» Work order: From the entries below, output the line with "[deserialize_ird_compact] reads back. *)" and each following line up to and including the line with "Definition add_ent (rd", exactly as written.

» Information supplied:
Segment Open

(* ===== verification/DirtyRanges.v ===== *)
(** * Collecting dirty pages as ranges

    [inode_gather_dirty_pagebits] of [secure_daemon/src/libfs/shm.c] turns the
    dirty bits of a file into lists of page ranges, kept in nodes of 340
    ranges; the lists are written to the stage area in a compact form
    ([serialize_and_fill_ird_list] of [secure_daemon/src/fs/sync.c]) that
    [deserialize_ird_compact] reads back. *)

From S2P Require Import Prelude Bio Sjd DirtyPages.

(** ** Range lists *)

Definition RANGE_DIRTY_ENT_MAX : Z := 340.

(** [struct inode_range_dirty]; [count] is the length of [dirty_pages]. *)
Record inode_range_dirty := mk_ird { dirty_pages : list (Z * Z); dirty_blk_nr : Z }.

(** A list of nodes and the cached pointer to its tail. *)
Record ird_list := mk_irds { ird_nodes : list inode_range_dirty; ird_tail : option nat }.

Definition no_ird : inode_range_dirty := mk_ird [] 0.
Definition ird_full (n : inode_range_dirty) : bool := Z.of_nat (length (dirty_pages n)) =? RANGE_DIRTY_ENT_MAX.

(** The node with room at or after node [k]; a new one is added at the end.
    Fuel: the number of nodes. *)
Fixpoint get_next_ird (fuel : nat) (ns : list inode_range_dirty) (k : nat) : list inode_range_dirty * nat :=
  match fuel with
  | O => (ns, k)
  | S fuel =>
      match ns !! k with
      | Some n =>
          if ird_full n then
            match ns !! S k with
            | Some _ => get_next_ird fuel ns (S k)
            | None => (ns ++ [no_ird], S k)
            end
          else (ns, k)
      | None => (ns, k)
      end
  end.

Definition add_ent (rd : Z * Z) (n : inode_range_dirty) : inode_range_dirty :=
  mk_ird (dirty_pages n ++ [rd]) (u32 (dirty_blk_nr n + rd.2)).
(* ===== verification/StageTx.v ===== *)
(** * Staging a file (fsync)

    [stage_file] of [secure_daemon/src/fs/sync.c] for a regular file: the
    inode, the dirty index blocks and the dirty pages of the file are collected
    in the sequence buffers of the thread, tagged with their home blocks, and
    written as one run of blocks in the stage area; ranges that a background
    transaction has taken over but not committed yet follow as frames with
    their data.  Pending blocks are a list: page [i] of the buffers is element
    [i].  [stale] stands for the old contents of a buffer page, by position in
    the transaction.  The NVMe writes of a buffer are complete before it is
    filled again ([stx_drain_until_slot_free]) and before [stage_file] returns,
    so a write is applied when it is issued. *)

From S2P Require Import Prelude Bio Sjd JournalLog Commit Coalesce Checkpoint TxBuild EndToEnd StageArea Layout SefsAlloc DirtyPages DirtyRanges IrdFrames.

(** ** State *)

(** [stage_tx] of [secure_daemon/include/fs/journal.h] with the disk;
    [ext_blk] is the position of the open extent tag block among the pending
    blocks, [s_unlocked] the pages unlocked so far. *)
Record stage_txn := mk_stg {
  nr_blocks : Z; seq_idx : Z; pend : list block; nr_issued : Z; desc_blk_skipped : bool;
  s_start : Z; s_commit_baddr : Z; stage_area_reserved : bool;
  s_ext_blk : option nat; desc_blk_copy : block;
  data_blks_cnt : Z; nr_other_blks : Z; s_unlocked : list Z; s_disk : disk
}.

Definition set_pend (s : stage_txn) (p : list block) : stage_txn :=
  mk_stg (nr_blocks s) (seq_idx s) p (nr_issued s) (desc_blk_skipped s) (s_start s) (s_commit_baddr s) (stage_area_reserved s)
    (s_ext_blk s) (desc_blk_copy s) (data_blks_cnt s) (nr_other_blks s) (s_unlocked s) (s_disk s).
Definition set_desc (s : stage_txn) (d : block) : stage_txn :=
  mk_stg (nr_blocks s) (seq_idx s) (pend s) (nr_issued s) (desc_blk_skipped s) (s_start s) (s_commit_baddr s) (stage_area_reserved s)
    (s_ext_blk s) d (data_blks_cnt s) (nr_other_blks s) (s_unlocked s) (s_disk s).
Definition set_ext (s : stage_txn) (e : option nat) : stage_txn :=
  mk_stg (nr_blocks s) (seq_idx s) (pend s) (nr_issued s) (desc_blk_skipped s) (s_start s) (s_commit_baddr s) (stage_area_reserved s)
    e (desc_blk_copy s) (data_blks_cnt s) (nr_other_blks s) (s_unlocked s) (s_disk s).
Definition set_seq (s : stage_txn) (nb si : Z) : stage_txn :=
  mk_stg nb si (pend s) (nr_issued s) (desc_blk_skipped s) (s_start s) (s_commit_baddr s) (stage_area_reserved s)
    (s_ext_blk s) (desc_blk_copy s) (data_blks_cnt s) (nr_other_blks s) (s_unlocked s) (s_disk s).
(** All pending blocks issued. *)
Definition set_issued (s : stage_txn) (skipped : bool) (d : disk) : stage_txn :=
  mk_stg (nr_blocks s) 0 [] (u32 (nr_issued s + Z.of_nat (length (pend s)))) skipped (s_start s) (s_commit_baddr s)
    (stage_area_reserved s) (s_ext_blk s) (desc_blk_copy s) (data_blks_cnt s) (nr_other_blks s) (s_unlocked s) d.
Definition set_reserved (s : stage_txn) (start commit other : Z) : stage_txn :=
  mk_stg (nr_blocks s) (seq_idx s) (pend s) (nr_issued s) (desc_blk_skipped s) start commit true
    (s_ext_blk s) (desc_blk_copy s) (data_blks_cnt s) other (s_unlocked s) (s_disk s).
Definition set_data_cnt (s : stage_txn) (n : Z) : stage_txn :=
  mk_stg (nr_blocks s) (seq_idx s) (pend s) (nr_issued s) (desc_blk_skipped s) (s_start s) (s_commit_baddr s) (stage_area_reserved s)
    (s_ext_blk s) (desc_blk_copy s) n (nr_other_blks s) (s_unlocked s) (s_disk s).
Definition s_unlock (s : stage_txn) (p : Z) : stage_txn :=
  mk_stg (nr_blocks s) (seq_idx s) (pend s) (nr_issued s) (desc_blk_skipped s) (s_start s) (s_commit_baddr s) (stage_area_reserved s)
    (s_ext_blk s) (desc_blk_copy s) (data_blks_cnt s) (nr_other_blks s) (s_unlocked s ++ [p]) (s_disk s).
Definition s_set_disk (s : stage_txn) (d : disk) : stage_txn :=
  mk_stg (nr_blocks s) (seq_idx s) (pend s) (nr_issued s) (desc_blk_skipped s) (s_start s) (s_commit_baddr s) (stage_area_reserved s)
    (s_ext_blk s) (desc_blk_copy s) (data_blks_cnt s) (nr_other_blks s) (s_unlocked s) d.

Segment Closed
Segment Open

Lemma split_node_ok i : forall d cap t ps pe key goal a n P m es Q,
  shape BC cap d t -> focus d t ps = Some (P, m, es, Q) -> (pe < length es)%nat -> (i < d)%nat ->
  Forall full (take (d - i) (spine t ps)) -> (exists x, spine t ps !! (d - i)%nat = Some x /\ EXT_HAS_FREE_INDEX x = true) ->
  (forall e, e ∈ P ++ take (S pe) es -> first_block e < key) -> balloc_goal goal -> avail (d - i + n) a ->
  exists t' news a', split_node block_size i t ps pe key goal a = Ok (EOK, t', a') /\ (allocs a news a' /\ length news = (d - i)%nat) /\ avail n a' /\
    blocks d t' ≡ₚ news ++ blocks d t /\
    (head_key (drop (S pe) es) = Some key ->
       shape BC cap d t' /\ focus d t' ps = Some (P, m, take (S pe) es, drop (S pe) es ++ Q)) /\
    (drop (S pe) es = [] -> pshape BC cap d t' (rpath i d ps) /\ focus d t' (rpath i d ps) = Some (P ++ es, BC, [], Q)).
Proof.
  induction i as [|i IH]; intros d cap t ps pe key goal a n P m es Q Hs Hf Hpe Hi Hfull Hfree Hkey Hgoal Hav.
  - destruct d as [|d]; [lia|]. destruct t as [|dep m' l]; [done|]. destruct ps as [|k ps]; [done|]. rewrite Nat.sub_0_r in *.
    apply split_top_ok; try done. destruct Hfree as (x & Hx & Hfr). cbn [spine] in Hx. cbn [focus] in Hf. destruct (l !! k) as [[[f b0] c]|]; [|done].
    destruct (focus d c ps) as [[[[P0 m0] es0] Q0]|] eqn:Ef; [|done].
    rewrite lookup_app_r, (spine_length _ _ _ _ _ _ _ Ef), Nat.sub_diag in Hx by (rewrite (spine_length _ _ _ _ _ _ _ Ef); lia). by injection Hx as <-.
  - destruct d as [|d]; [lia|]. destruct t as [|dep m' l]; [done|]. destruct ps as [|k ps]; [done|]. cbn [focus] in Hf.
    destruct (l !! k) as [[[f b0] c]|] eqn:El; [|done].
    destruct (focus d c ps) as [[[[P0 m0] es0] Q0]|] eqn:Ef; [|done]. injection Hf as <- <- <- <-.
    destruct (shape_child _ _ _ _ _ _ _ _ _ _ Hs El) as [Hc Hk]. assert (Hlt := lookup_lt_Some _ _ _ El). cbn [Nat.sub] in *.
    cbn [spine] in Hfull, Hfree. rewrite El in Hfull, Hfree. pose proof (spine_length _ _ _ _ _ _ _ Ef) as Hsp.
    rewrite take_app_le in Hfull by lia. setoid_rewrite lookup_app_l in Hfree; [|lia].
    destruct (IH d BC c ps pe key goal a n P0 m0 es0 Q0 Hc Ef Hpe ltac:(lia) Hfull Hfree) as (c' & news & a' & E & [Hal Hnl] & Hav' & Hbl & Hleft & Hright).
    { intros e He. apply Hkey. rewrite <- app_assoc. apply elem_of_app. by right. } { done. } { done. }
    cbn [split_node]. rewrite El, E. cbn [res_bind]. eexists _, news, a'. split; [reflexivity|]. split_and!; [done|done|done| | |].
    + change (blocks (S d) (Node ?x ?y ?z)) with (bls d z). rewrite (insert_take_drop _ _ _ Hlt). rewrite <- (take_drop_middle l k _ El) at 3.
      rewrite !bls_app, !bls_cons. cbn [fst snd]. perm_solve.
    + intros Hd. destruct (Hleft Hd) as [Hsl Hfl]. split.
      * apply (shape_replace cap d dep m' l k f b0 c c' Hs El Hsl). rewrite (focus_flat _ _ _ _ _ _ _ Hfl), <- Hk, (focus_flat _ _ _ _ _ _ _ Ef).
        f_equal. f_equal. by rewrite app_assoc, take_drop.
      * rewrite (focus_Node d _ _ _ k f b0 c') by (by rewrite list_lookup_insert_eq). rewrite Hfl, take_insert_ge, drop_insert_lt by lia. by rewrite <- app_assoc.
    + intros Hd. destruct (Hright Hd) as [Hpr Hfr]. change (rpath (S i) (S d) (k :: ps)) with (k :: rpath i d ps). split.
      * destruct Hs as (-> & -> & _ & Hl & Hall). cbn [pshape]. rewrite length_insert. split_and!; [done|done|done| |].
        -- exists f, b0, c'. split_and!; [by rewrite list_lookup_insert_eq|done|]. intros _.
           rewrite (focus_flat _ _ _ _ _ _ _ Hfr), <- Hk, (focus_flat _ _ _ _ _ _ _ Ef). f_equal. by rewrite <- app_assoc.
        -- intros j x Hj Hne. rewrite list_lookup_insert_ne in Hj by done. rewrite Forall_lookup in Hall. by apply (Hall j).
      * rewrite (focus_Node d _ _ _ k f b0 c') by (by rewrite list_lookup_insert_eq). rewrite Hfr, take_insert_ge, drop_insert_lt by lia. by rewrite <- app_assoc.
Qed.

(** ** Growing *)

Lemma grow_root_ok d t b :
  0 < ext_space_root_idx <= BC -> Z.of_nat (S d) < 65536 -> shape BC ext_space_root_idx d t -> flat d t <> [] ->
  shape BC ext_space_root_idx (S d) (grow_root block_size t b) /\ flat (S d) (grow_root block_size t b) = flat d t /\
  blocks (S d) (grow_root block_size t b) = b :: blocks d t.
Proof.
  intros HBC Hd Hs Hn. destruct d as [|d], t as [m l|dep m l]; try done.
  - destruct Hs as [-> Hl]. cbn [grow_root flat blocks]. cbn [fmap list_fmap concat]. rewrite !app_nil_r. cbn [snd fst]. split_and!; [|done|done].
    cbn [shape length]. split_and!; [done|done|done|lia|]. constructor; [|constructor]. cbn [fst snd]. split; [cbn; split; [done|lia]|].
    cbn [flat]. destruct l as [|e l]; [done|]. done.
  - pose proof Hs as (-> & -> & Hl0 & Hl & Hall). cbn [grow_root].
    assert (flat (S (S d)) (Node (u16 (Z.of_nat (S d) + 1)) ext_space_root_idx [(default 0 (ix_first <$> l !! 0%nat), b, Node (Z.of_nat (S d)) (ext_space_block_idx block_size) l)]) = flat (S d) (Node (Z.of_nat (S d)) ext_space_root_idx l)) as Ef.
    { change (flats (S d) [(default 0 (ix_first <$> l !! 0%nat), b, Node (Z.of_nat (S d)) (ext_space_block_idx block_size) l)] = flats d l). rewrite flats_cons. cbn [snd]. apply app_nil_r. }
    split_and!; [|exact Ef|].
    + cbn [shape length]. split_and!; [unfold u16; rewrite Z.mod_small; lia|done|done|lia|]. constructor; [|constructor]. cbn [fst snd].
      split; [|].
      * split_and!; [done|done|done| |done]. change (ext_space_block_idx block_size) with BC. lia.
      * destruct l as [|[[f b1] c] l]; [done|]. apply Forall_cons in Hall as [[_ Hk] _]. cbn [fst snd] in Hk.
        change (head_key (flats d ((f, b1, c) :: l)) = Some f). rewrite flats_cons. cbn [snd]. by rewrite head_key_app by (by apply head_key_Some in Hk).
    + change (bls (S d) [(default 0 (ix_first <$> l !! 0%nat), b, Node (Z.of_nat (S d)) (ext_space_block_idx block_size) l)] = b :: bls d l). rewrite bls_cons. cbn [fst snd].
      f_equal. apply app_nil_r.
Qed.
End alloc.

Segment Closed

» Final answer:
    [deserialize_ird_compact] reads back. *)

From S2P Require Import Prelude Bio Sjd DirtyPages.

(** ** Range lists *)

Definition RANGE_DIRTY_ENT_MAX : Z := 340.

(** [struct inode_range_dirty]; [count] is the length of [dirty_pages]. *)
Record inode_range_dirty := mk_ird { dirty_pages : list (Z * Z); dirty_blk_nr : Z }.

(** A list of nodes and the cached pointer to its tail. *)
Record ird_list := mk_irds { ird_nodes : list inode_range_dirty; ird_tail : option nat }.

Definition no_ird : inode_range_dirty := mk_ird [] 0.
Definition ird_full (n : inode_range_dirty) : bool := Z.of_nat (length (dirty_pages n)) =? RANGE_DIRTY_ENT_MAX.

(** The node with room at or after node [k]; a new one is added at the end.
    Fuel: the number of nodes. *)
Fixpoint get_next_ird (fuel : nat) (ns : list inode_range_dirty) (k : nat) : list inode_range_dirty * nat :=
  match fuel with
  | O => (ns, k)
  | S fuel =>
      match ns !! k with
      | Some n =>
          if ird_full n then
            match ns !! S k with
            | Some _ => get_next_ird fuel ns (S k)
            | None => (ns ++ [no_ird], S k)
            end
          else (ns, k)
      | None => (ns, k)
      end
  end.

Definition add_ent (rd : Z * Z) (n : inode_range_dirty) : inode_range_dirty :=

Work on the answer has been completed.